====== Records ======

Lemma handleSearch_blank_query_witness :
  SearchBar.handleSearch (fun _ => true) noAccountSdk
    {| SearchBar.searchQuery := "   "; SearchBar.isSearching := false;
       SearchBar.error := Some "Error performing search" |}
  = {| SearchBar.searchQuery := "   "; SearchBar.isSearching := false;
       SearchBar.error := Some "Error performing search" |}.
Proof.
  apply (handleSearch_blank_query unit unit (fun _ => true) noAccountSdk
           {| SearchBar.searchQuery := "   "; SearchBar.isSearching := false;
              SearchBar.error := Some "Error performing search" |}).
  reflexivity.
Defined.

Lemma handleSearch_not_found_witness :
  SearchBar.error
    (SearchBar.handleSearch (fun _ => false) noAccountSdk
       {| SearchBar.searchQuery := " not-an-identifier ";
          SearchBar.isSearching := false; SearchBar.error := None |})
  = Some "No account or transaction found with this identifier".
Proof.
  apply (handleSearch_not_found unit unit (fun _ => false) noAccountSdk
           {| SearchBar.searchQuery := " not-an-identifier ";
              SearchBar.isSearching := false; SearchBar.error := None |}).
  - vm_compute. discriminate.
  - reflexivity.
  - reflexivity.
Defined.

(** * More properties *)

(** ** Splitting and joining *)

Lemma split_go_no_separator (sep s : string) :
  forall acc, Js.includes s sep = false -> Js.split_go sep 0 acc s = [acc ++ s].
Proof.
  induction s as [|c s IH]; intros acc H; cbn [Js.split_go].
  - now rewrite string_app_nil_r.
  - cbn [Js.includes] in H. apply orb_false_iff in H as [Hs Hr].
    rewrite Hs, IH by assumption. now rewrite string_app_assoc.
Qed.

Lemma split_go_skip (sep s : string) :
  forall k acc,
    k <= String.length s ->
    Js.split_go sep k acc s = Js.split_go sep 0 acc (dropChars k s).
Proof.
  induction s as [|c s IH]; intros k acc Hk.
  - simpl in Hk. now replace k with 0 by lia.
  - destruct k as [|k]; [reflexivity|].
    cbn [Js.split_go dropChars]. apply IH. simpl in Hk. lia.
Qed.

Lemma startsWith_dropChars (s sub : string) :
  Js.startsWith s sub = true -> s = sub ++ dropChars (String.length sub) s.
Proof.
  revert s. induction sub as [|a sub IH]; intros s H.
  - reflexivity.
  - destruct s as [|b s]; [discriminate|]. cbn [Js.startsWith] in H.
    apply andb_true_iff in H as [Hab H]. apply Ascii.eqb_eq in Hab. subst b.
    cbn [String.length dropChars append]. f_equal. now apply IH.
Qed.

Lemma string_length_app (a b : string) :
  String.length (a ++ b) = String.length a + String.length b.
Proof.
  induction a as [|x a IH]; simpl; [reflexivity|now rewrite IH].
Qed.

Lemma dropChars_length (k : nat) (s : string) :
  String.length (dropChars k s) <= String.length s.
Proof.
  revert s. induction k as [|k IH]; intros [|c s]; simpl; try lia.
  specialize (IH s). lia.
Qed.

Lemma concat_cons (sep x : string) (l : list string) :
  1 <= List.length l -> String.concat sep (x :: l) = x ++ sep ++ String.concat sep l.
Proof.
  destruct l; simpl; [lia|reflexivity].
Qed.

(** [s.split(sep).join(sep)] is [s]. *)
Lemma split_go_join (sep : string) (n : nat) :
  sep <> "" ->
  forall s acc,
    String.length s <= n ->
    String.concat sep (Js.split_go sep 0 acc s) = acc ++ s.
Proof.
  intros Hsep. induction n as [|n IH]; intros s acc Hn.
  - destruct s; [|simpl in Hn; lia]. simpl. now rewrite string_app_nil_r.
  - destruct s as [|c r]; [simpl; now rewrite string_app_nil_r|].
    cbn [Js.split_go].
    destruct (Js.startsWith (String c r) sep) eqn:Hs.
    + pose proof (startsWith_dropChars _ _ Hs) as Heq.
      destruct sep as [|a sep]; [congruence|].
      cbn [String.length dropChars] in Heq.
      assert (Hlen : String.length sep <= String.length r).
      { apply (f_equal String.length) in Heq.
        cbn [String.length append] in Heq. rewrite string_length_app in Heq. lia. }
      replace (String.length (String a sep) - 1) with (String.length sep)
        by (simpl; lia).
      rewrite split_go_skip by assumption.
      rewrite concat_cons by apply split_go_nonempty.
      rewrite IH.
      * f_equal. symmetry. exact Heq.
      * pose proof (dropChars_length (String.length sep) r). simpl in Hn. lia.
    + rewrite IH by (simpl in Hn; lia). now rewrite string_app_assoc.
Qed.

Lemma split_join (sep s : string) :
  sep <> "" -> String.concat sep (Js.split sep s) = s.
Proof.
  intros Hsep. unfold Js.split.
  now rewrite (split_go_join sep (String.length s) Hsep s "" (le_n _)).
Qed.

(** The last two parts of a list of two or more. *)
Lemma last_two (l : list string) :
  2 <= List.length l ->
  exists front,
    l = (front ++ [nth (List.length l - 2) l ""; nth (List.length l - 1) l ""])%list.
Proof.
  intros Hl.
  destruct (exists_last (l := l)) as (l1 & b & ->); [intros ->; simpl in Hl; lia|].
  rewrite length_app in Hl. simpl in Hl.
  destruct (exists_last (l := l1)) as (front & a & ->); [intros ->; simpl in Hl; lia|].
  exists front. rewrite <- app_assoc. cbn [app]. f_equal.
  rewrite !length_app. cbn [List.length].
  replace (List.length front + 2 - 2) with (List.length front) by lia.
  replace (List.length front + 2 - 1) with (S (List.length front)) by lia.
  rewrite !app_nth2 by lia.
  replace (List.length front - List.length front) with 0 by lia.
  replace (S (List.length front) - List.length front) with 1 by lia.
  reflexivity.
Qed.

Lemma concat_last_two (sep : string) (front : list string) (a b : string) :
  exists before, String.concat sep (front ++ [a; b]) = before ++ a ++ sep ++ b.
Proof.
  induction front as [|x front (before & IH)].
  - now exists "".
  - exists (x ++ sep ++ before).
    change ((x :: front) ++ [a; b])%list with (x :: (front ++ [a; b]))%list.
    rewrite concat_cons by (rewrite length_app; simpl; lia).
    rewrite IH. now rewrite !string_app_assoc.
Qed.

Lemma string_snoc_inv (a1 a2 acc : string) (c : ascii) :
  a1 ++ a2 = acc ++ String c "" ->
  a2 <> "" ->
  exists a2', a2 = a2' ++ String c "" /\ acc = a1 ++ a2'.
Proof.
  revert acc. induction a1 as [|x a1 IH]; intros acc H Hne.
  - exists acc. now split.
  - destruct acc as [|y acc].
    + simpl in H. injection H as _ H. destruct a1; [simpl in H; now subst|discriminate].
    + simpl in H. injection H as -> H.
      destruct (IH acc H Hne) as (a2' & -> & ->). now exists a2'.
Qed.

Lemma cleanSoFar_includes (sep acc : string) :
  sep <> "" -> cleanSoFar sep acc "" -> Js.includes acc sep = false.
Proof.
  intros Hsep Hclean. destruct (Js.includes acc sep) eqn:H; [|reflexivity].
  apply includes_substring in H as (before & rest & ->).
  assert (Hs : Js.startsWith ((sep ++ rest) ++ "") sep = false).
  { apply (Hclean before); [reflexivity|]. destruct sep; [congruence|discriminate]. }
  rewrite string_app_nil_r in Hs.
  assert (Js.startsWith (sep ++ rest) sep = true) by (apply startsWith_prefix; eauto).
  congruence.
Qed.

======
====== Records ======

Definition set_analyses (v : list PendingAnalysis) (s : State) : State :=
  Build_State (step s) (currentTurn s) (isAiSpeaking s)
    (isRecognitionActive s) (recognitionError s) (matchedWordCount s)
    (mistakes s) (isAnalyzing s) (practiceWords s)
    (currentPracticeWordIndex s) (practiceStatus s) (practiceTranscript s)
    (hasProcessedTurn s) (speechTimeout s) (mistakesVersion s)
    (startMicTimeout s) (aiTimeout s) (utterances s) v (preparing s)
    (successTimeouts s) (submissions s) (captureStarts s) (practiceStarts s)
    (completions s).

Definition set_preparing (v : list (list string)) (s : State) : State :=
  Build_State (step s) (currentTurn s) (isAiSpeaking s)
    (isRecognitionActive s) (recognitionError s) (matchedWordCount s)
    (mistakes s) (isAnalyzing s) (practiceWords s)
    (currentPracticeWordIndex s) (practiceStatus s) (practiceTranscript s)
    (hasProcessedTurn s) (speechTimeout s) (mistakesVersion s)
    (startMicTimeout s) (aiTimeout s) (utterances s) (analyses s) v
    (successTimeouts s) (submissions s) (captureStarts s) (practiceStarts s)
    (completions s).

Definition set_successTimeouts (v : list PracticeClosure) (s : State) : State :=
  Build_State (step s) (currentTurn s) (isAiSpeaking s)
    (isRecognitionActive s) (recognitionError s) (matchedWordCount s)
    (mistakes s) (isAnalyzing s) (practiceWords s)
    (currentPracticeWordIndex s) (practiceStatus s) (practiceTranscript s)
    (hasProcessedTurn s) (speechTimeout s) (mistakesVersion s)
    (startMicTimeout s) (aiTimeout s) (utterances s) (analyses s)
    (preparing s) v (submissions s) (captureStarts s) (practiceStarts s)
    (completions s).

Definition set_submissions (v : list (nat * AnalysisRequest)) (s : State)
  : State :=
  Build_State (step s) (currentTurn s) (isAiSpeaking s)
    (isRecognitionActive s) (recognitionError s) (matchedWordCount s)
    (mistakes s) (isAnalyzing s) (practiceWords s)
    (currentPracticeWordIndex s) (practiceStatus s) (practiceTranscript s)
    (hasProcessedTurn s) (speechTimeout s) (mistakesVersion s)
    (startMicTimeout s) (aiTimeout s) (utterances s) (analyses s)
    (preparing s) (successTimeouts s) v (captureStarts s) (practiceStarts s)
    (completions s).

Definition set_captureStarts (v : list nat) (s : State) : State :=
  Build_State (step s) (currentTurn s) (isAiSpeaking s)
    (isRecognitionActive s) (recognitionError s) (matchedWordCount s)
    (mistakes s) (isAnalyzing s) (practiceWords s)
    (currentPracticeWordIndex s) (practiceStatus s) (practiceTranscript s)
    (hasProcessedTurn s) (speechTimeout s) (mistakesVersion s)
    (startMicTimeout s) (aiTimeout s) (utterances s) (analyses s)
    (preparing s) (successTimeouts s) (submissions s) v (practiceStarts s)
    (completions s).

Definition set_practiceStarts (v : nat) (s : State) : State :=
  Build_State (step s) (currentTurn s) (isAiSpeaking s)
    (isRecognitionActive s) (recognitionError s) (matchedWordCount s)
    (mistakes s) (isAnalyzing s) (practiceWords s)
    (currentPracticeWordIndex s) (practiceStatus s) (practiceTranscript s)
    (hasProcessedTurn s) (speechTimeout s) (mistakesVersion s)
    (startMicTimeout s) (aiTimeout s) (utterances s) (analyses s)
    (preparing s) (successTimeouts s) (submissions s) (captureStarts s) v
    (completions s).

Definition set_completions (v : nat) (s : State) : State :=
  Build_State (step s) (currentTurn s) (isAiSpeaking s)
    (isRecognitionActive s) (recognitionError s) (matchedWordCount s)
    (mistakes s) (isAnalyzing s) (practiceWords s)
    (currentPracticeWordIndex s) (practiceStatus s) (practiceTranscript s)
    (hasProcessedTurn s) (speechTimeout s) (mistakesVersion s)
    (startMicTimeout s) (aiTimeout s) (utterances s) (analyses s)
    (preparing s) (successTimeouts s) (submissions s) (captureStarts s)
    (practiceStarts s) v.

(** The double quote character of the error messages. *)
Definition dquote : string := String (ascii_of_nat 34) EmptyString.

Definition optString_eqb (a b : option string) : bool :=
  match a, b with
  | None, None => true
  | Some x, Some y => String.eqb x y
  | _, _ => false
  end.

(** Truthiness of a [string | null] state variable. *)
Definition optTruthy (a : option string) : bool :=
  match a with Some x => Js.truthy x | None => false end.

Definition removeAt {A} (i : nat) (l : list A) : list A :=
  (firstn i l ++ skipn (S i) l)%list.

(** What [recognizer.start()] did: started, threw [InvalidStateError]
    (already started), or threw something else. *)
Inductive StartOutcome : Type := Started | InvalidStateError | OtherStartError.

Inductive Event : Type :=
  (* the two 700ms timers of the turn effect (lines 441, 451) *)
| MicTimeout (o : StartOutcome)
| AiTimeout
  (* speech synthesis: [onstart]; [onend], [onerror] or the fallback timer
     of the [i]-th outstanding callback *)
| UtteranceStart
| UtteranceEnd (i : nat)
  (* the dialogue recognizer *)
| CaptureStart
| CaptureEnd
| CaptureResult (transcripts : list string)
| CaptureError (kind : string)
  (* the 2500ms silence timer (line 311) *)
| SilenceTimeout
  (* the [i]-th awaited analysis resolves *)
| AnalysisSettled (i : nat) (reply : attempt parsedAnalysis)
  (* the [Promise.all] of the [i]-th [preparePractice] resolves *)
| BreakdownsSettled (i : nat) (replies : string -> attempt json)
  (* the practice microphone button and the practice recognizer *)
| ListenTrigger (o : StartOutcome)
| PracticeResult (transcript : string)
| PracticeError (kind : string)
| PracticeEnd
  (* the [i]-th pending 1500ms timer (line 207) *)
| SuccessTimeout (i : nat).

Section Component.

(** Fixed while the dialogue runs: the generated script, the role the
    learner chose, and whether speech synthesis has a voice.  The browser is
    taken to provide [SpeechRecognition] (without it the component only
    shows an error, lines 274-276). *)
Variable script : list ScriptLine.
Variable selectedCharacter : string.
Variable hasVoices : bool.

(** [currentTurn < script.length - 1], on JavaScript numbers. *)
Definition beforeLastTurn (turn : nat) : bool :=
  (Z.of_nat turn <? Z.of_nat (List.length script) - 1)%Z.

======

### Description of the task:
One number is the whole answer: how many lines in the records contain "performing".

### Answer:
3